> **Saved entries**:
* * * * * * * * *

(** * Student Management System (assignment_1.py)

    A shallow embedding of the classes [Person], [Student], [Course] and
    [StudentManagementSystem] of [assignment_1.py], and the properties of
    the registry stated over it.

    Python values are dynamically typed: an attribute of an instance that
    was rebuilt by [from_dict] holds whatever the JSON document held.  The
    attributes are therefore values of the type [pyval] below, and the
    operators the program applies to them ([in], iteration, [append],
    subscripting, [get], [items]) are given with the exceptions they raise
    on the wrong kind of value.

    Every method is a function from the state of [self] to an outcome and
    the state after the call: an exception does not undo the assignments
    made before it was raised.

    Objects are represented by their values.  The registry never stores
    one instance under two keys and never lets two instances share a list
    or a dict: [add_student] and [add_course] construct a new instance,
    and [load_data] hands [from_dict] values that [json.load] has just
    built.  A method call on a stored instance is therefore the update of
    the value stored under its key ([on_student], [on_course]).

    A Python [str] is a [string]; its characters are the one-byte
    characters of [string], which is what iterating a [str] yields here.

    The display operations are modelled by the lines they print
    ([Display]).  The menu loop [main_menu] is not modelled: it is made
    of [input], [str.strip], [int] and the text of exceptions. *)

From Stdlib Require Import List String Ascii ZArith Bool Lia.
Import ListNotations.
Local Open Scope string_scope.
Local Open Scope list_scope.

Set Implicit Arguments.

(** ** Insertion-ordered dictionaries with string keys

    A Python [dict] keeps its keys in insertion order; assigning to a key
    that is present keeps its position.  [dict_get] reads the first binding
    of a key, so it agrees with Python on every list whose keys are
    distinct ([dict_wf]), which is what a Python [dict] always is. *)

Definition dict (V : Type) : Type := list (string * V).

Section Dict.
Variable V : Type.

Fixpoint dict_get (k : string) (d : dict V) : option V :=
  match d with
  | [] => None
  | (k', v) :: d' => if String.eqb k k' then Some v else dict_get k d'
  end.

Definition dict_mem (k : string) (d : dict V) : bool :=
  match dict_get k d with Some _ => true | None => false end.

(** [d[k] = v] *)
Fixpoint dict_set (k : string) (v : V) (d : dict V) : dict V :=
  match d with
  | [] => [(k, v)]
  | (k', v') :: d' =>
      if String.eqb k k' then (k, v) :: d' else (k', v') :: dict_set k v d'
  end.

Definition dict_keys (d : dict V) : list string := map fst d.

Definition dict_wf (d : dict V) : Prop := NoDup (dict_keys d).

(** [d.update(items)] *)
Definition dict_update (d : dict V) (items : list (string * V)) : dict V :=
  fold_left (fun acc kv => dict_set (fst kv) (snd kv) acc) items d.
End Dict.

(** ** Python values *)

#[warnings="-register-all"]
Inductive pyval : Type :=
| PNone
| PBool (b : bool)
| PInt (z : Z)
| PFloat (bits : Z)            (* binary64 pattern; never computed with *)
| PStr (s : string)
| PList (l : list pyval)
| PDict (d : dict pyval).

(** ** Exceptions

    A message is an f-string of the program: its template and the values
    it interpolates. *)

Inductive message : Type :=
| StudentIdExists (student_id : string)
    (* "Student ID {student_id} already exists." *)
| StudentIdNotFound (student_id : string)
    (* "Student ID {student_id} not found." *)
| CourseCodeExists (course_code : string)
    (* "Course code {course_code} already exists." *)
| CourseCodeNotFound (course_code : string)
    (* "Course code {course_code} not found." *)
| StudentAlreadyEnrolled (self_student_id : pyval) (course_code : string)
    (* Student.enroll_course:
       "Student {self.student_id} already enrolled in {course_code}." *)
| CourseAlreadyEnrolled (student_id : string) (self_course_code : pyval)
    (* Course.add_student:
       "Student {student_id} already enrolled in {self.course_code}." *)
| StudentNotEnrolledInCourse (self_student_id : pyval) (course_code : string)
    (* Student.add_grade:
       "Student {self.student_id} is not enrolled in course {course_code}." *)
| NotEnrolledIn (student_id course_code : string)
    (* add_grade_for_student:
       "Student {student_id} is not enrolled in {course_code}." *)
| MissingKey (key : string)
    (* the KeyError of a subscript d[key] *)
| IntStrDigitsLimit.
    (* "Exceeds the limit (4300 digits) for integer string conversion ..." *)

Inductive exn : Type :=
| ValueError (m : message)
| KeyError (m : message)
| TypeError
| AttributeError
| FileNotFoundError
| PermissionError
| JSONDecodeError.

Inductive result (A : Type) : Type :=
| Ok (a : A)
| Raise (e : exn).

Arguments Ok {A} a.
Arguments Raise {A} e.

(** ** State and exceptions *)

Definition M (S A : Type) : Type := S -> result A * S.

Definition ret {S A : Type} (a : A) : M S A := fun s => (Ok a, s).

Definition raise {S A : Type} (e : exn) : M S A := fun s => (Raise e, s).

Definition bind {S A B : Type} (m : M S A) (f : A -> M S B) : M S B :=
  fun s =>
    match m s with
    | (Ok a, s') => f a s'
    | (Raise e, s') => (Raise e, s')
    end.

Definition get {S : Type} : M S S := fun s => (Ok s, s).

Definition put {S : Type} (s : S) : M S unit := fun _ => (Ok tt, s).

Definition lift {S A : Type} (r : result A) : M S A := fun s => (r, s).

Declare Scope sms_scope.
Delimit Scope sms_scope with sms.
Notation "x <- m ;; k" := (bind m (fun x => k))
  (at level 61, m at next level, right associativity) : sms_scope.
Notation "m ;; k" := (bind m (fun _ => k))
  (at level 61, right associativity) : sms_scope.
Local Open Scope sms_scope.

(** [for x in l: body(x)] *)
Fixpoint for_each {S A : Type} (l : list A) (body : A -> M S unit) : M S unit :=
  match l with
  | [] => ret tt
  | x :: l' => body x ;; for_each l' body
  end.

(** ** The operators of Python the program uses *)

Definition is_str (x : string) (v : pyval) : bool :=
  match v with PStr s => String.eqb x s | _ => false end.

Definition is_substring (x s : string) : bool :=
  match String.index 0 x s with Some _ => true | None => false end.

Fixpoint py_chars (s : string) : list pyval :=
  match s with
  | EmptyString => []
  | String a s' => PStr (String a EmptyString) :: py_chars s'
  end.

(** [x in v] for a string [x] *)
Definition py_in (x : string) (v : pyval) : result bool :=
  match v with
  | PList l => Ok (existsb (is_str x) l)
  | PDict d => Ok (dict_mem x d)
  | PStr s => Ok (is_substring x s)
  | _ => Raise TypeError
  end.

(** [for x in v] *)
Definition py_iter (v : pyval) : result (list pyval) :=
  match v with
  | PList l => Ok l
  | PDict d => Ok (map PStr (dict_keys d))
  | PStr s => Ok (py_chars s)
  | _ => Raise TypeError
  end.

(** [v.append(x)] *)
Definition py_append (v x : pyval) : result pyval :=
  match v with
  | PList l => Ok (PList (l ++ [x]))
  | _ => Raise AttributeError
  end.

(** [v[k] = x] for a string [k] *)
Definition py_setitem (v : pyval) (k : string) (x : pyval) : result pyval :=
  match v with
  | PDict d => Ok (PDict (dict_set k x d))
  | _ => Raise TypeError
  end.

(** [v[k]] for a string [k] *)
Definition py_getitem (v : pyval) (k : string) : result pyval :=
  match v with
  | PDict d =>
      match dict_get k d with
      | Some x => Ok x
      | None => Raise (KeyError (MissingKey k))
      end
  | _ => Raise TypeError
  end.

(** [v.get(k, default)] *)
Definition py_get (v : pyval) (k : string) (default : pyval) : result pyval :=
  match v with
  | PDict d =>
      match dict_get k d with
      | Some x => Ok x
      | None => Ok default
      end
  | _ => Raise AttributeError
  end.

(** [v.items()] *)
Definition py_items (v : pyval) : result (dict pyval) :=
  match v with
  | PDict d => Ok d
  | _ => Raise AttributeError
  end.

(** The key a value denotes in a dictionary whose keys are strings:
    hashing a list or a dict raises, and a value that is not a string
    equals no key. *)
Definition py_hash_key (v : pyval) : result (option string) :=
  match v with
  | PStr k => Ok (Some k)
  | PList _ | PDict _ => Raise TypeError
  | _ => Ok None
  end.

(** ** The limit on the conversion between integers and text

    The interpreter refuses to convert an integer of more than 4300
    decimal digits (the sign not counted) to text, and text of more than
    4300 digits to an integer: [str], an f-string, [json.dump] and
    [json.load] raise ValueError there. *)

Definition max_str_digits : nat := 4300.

* * * * * * * * *

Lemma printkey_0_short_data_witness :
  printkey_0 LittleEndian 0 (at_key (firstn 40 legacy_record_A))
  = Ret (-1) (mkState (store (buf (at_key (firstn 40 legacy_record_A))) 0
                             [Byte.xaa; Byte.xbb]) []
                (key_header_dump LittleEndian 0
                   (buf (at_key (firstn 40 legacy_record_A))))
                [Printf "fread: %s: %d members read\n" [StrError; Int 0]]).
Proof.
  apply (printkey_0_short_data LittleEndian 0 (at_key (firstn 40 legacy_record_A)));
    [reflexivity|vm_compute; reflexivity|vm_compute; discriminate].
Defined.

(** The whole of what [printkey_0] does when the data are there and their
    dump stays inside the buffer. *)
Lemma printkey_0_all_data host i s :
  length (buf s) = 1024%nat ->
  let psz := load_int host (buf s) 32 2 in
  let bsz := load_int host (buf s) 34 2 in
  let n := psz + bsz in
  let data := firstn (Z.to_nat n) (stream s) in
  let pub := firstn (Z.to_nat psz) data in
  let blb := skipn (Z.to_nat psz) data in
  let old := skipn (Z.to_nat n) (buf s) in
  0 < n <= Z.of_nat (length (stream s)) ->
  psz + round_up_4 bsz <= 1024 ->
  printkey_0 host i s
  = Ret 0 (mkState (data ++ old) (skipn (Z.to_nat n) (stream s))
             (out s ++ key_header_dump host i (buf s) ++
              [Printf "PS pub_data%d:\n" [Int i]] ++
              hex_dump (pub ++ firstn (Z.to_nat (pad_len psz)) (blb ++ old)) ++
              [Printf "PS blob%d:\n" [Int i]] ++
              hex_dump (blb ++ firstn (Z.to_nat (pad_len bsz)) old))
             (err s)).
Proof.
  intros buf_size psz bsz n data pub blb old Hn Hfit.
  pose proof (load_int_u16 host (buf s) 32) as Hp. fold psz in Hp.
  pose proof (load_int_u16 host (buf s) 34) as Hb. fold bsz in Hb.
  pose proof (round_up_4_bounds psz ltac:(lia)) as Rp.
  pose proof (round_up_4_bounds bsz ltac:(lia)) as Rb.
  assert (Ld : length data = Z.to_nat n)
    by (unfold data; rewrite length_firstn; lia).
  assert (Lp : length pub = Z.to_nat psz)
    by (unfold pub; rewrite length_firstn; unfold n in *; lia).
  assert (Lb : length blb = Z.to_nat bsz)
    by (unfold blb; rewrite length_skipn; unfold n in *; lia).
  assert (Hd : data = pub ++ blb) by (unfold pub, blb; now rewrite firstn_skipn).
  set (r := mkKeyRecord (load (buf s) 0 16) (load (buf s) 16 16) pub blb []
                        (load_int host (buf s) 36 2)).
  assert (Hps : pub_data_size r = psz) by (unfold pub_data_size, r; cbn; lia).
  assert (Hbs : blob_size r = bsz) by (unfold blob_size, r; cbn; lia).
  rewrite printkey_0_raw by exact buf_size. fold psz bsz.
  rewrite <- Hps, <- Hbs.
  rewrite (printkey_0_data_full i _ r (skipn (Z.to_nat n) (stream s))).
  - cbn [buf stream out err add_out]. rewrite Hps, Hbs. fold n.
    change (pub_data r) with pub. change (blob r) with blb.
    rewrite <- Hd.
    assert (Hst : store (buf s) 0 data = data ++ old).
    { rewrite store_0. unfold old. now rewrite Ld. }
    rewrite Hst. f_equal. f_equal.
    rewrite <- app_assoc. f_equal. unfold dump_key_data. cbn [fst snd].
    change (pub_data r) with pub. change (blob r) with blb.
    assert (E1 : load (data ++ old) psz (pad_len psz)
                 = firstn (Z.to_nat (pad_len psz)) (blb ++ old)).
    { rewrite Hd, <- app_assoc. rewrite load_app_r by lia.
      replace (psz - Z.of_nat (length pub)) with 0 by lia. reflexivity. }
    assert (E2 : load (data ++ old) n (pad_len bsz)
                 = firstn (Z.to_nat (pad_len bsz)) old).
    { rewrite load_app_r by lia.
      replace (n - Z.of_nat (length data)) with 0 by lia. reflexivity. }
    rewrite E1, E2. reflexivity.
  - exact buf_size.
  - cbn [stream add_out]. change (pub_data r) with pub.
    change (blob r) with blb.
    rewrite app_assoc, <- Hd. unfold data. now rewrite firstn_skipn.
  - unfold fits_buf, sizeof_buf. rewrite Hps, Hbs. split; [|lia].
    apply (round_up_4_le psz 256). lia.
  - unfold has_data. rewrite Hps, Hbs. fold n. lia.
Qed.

* * * * * * * * *

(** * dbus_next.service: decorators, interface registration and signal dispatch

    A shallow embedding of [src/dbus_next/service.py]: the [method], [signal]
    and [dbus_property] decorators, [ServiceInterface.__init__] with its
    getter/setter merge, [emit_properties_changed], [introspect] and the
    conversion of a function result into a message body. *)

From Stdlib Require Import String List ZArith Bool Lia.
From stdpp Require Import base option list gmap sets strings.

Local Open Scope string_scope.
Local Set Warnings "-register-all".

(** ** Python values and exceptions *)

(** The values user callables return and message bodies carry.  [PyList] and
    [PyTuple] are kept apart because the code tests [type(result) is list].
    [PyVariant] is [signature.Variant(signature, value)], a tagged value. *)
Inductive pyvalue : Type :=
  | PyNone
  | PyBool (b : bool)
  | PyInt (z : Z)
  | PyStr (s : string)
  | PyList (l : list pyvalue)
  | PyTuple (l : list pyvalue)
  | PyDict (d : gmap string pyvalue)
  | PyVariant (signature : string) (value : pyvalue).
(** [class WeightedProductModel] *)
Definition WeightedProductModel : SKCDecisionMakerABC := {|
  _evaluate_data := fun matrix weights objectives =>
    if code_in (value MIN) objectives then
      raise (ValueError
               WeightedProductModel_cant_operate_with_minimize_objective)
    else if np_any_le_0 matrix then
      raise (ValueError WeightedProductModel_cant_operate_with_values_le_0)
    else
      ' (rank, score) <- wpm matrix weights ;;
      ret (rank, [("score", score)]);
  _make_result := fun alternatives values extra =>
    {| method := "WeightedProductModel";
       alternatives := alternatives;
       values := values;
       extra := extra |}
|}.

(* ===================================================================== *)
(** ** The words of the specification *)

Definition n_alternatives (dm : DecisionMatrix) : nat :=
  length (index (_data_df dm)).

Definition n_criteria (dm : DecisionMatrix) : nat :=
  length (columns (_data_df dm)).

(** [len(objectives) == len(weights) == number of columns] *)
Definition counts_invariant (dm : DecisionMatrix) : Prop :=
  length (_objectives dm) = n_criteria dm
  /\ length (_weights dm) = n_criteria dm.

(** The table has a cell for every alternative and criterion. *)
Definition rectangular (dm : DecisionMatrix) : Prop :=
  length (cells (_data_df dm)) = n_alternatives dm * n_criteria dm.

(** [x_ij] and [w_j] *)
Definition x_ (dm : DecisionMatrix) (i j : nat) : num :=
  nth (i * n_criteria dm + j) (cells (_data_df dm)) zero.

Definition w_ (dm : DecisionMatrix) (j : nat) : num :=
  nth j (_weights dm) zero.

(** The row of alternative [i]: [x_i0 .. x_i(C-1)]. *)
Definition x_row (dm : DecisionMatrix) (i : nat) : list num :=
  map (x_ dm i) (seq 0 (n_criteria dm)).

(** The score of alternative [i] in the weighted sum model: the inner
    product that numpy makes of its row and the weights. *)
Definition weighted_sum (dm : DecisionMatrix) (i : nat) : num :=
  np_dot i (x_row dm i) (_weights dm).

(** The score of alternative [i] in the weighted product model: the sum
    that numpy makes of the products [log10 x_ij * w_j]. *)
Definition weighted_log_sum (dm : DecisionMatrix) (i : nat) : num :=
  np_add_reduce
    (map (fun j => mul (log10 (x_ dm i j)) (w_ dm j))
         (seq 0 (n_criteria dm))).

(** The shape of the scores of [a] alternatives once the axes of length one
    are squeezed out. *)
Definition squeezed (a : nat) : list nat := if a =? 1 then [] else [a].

* * * * * * * * *

> **Problem details**:
Lines containing the word "program": copy every one of them from the records above.

> **Completed task**:
    operators the program applies to them ([in], iteration, [append],
    A message is an f-string of the program: its template and the values
(** ** The operators of Python the program uses *)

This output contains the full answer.